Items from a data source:

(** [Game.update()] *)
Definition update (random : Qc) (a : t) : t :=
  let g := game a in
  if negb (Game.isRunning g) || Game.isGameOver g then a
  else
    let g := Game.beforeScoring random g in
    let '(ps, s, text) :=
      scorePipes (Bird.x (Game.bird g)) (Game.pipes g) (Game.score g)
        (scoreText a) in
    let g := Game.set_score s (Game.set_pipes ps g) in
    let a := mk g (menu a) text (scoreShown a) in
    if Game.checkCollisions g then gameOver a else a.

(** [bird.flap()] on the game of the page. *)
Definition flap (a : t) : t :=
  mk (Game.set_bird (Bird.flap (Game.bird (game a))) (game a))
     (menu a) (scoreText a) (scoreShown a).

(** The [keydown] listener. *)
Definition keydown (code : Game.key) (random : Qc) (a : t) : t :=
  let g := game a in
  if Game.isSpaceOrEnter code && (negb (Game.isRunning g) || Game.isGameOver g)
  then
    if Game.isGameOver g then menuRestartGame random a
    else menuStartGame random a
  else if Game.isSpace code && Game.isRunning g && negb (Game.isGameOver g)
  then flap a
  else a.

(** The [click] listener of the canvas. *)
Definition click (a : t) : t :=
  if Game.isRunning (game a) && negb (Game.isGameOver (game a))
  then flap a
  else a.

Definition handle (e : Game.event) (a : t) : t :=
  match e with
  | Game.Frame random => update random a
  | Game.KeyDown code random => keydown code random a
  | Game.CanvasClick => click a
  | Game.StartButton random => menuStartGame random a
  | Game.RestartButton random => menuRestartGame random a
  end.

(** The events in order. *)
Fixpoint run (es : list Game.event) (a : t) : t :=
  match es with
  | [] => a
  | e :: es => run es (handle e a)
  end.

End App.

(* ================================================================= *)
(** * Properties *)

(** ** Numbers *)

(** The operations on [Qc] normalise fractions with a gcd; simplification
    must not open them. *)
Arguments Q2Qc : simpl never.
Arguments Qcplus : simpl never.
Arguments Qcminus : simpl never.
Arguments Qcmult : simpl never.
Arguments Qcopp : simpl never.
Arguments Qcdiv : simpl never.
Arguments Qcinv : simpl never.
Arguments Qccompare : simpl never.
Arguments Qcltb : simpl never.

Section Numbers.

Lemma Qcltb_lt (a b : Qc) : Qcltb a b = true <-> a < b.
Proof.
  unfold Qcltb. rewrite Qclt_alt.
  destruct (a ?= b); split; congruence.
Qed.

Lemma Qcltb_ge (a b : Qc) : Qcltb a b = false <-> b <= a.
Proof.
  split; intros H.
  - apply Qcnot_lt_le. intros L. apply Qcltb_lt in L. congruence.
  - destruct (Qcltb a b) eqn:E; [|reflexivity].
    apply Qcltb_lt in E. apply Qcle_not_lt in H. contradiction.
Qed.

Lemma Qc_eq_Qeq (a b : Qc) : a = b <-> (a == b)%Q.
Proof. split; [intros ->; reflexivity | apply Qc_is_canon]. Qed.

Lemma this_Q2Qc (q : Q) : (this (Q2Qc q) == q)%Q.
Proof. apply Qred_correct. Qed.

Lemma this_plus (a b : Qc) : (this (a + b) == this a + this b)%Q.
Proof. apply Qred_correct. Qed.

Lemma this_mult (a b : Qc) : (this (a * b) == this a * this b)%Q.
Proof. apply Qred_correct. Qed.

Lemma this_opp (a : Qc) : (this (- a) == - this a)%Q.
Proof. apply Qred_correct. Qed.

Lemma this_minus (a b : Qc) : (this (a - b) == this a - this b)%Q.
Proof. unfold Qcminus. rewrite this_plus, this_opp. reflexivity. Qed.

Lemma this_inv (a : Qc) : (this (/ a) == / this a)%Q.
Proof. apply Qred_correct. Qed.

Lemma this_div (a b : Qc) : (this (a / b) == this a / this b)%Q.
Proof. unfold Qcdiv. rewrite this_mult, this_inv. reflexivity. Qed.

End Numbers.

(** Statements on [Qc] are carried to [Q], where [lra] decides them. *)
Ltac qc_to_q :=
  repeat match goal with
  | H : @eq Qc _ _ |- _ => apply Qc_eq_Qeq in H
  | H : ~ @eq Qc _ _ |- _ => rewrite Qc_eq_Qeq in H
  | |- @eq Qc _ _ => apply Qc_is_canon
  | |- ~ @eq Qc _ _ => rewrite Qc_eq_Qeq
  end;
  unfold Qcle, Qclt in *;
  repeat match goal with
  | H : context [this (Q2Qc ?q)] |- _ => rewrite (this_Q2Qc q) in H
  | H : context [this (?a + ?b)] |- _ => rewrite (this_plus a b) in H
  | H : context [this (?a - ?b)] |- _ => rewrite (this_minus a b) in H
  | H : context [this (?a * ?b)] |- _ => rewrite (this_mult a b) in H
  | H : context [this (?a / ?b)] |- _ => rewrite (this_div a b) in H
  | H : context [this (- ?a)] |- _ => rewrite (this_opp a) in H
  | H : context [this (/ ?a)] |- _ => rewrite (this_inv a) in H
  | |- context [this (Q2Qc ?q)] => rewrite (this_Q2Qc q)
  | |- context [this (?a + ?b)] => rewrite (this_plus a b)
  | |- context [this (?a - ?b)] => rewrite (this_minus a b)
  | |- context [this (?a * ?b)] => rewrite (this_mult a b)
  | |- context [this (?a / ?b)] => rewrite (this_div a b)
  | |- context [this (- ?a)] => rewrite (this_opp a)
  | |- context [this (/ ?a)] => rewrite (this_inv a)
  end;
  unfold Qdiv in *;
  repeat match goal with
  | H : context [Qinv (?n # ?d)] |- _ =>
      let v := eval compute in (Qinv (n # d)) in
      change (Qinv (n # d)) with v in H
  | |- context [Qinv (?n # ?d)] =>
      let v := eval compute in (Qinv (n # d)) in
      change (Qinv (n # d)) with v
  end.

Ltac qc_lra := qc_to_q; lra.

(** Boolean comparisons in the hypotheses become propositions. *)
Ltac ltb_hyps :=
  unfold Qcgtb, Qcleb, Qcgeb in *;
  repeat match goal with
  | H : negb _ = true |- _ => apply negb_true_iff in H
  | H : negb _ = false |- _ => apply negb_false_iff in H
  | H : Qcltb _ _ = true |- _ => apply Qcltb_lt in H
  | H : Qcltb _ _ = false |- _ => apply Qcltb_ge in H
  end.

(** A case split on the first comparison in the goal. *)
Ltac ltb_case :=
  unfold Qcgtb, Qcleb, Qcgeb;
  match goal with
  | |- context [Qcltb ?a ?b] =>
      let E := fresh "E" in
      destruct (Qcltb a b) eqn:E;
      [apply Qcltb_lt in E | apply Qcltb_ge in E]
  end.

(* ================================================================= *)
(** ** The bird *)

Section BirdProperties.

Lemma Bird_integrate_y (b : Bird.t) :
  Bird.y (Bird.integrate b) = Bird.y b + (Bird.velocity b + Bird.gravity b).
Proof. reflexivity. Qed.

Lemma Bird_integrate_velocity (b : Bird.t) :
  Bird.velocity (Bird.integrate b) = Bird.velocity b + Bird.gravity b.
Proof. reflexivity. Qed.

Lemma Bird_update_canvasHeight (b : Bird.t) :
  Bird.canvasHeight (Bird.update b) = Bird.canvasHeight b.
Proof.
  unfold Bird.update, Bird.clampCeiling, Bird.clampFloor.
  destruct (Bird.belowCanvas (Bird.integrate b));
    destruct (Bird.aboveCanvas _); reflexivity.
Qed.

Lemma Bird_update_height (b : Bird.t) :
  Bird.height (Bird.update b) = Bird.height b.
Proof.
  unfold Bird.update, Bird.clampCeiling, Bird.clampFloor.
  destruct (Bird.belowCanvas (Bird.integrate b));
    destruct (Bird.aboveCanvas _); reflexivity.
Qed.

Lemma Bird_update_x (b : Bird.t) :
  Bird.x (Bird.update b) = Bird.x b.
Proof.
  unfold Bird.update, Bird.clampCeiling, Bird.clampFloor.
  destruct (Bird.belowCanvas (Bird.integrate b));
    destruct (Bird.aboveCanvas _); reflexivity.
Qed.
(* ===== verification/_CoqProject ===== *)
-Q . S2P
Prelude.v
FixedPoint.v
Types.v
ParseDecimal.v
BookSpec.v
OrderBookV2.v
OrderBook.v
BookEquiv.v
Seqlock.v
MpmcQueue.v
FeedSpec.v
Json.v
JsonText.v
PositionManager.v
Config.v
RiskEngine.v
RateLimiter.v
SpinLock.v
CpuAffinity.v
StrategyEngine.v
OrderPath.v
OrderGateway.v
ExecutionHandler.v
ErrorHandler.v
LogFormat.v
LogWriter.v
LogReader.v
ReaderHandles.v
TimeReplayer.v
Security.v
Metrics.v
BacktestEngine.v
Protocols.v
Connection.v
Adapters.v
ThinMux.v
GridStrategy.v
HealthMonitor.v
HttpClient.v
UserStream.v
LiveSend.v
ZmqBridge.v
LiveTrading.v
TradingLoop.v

▶ _Task directions_
The expected output is the run of lines from the one holding "OrderBook.v" to the last line of the entries above, each reproduced character for character.

▶ _Problem solution_
OrderBook.v
BookEquiv.v
Seqlock.v
MpmcQueue.v
FeedSpec.v
Json.v
JsonText.v
PositionManager.v
Config.v
RiskEngine.v
RateLimiter.v
SpinLock.v
CpuAffinity.v
StrategyEngine.v
OrderPath.v
OrderGateway.v
ExecutionHandler.v
ErrorHandler.v
LogFormat.v
LogWriter.v
LogReader.v
ReaderHandles.v
TimeReplayer.v
Security.v
Metrics.v
BacktestEngine.v
Protocols.v
Connection.v
Adapters.v
ThinMux.v
GridStrategy.v
HealthMonitor.v
HttpClient.v
UserStream.v
LiveSend.v
ZmqBridge.v
LiveTrading.v
TradingLoop.v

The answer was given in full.